> WHAT YOU HAVE TO DO
Reproduce the material that follows, please, but only from its first line to the line containing "ends P X m → (∀ c, buffer_ok", inclusive.

> EXERCISE INPUTS
◆ ◆ ◆
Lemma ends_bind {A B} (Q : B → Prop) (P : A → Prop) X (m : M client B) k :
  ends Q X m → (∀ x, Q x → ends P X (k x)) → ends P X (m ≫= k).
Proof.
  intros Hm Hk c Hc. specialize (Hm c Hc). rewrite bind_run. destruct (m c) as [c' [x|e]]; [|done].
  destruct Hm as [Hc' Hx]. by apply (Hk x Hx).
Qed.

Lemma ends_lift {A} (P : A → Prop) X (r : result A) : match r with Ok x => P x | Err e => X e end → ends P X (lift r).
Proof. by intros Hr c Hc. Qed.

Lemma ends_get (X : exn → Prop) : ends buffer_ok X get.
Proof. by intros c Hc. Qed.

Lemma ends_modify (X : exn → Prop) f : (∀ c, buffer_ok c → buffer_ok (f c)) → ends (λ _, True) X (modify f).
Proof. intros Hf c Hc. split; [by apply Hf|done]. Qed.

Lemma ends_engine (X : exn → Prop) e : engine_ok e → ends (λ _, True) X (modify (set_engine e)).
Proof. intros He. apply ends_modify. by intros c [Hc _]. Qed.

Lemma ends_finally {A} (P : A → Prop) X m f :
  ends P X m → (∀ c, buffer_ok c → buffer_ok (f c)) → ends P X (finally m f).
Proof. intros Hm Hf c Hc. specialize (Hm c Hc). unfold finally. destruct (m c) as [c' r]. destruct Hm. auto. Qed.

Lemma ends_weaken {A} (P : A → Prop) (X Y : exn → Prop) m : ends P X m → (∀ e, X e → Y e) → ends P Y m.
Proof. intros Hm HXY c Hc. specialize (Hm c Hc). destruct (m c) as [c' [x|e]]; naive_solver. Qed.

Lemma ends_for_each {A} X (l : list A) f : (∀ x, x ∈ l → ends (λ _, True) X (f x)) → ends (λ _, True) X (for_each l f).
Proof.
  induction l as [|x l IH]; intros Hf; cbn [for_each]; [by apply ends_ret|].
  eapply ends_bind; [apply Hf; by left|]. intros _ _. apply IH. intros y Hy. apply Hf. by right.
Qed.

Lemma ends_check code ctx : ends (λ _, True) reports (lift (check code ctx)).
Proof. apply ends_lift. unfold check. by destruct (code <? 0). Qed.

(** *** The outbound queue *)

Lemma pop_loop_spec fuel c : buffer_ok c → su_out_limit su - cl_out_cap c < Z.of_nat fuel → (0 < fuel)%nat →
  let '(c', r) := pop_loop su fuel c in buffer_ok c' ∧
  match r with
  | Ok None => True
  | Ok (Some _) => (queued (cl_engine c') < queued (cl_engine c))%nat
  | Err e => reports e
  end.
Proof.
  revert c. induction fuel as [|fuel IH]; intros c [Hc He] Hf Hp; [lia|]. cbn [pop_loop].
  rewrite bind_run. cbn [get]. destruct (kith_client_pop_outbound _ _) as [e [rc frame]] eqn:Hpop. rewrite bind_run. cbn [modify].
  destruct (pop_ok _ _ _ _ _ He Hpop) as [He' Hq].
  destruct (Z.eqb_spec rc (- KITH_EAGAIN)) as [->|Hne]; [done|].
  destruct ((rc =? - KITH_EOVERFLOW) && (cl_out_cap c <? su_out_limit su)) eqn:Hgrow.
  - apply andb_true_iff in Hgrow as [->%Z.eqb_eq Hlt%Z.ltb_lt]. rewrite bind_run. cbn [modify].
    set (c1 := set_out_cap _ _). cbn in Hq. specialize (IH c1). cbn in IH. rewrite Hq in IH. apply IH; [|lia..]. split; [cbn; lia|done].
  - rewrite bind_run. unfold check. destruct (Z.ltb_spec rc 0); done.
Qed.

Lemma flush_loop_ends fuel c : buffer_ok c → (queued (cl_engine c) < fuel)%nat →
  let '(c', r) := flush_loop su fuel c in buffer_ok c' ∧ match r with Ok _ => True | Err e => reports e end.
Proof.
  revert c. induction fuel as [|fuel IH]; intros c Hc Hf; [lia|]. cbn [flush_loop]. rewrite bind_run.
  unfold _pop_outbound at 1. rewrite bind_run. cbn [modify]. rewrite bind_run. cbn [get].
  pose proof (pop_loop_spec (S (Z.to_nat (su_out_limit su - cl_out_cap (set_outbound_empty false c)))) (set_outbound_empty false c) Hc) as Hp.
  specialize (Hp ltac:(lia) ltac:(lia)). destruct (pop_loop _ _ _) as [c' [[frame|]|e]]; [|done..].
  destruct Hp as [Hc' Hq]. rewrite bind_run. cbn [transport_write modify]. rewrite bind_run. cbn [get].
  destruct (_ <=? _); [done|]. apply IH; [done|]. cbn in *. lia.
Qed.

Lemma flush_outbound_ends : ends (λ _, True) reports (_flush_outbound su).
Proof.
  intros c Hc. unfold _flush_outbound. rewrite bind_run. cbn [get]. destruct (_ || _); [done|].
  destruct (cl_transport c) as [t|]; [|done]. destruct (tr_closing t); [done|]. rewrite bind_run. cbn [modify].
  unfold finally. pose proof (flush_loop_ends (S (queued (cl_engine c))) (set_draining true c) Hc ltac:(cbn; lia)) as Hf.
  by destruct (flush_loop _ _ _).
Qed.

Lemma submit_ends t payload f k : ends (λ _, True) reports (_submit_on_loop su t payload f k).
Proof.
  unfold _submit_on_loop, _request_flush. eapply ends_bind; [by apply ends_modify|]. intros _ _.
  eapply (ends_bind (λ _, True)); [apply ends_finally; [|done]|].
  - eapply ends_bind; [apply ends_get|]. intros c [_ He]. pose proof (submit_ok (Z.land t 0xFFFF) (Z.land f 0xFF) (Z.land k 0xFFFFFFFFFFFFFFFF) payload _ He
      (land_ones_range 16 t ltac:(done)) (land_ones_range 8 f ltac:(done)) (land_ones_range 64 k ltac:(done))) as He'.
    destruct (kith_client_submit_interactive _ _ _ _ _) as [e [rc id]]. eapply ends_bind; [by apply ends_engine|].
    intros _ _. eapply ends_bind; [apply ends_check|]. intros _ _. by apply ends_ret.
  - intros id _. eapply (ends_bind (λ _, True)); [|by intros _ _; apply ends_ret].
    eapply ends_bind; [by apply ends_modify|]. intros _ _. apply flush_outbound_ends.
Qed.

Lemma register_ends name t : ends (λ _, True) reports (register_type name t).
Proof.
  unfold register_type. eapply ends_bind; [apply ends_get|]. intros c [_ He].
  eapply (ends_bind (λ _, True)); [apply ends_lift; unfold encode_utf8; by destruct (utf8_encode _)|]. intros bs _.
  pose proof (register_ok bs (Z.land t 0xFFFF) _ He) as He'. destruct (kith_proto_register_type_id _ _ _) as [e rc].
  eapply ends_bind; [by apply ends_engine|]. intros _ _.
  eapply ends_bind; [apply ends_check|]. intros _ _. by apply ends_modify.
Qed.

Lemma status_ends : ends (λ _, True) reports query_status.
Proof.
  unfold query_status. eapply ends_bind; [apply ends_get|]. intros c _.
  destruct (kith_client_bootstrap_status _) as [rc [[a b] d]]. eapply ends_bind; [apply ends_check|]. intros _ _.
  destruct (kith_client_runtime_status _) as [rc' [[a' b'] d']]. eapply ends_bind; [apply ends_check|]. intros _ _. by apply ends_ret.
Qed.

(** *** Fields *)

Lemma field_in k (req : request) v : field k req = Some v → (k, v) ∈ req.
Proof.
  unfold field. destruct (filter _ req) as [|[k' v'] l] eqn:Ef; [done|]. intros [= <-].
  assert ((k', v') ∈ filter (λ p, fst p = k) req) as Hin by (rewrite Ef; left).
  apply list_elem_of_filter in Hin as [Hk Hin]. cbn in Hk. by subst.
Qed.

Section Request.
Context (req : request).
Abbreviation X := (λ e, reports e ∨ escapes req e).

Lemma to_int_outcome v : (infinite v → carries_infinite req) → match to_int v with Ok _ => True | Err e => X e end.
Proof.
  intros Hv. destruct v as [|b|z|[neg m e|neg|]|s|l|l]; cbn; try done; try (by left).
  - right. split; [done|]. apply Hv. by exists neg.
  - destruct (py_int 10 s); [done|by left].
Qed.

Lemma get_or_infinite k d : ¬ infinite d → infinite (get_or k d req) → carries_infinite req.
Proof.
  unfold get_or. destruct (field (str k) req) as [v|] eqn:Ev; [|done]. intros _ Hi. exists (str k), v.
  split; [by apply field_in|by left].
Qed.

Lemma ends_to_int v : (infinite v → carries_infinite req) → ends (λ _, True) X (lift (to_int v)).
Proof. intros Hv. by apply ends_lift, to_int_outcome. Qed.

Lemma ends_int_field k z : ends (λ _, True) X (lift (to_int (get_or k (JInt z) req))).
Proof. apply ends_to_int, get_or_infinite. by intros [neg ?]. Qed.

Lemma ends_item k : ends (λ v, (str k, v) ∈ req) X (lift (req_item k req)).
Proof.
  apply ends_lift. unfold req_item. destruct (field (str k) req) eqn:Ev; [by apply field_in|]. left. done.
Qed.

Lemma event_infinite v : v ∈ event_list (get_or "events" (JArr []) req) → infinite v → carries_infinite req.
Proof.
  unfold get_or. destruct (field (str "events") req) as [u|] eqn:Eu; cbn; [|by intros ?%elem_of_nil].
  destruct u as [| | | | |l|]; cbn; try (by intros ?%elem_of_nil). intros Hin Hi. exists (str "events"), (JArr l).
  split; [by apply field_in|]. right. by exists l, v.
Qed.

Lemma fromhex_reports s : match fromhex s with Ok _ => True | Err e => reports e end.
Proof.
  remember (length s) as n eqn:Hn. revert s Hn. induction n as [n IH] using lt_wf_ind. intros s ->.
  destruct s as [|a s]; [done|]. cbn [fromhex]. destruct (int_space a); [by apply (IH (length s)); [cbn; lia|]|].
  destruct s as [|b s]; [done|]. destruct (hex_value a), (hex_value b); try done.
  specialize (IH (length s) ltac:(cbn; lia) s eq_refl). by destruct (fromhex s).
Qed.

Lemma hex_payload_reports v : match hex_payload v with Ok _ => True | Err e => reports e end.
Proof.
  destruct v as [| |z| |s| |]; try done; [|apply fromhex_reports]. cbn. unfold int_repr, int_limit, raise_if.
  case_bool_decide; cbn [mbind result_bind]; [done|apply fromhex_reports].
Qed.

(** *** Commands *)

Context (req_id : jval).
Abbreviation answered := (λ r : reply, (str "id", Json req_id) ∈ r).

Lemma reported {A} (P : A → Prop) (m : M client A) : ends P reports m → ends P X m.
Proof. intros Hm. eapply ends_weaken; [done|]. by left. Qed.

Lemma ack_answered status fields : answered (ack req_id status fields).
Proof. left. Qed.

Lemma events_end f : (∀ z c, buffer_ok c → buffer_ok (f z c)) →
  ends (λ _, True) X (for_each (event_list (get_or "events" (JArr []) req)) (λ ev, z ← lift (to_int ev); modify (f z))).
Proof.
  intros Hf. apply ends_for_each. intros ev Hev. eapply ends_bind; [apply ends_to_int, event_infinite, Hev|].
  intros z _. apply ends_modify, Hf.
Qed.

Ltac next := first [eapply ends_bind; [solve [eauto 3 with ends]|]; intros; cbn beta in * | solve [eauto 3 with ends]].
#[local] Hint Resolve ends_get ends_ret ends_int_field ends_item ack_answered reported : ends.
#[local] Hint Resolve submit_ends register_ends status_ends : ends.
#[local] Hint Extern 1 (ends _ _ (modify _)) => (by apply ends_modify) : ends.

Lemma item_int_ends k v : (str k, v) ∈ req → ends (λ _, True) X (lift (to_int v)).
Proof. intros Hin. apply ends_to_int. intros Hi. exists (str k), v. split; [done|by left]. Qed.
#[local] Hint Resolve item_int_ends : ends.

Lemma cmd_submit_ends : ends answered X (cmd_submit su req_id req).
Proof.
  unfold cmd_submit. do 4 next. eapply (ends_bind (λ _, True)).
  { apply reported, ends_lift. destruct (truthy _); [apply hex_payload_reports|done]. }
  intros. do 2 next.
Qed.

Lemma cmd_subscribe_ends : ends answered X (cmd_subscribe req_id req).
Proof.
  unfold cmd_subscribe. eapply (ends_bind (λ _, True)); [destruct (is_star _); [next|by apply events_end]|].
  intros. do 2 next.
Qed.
◆ ◆ ◆
> COMPLETED TASK
Lemma ends_bind {A B} (Q : B → Prop) (P : A → Prop) X (m : M client B) k :
  ends Q X m → (∀ x, Q x → ends P X (k x)) → ends P X (m ≫= k).
Proof.
  intros Hm Hk c Hc. specialize (Hm c Hc). rewrite bind_run. destruct (m c) as [c' [x|e]]; [|done].
  destruct Hm as [Hc' Hx]. by apply (Hk x Hx).
Qed.

Lemma ends_lift {A} (P : A → Prop) X (r : result A) : match r with Ok x => P x | Err e => X e end → ends P X (lift r).
Proof. by intros Hr c Hc. Qed.

Lemma ends_get (X : exn → Prop) : ends buffer_ok X get.
Proof. by intros c Hc. Qed.

Lemma ends_modify (X : exn → Prop) f : (∀ c, buffer_ok c → buffer_ok (f c)) → ends (λ _, True) X (modify f).
Proof. intros Hf c Hc. split; [by apply Hf|done]. Qed.

Lemma ends_engine (X : exn → Prop) e : engine_ok e → ends (λ _, True) X (modify (set_engine e)).
Proof. intros He. apply ends_modify. by intros c [Hc _]. Qed.

Lemma ends_finally {A} (P : A → Prop) X m f :
  ends P X m → (∀ c, buffer_ok c → buffer_ok (f c)) → ends P X (finally m f).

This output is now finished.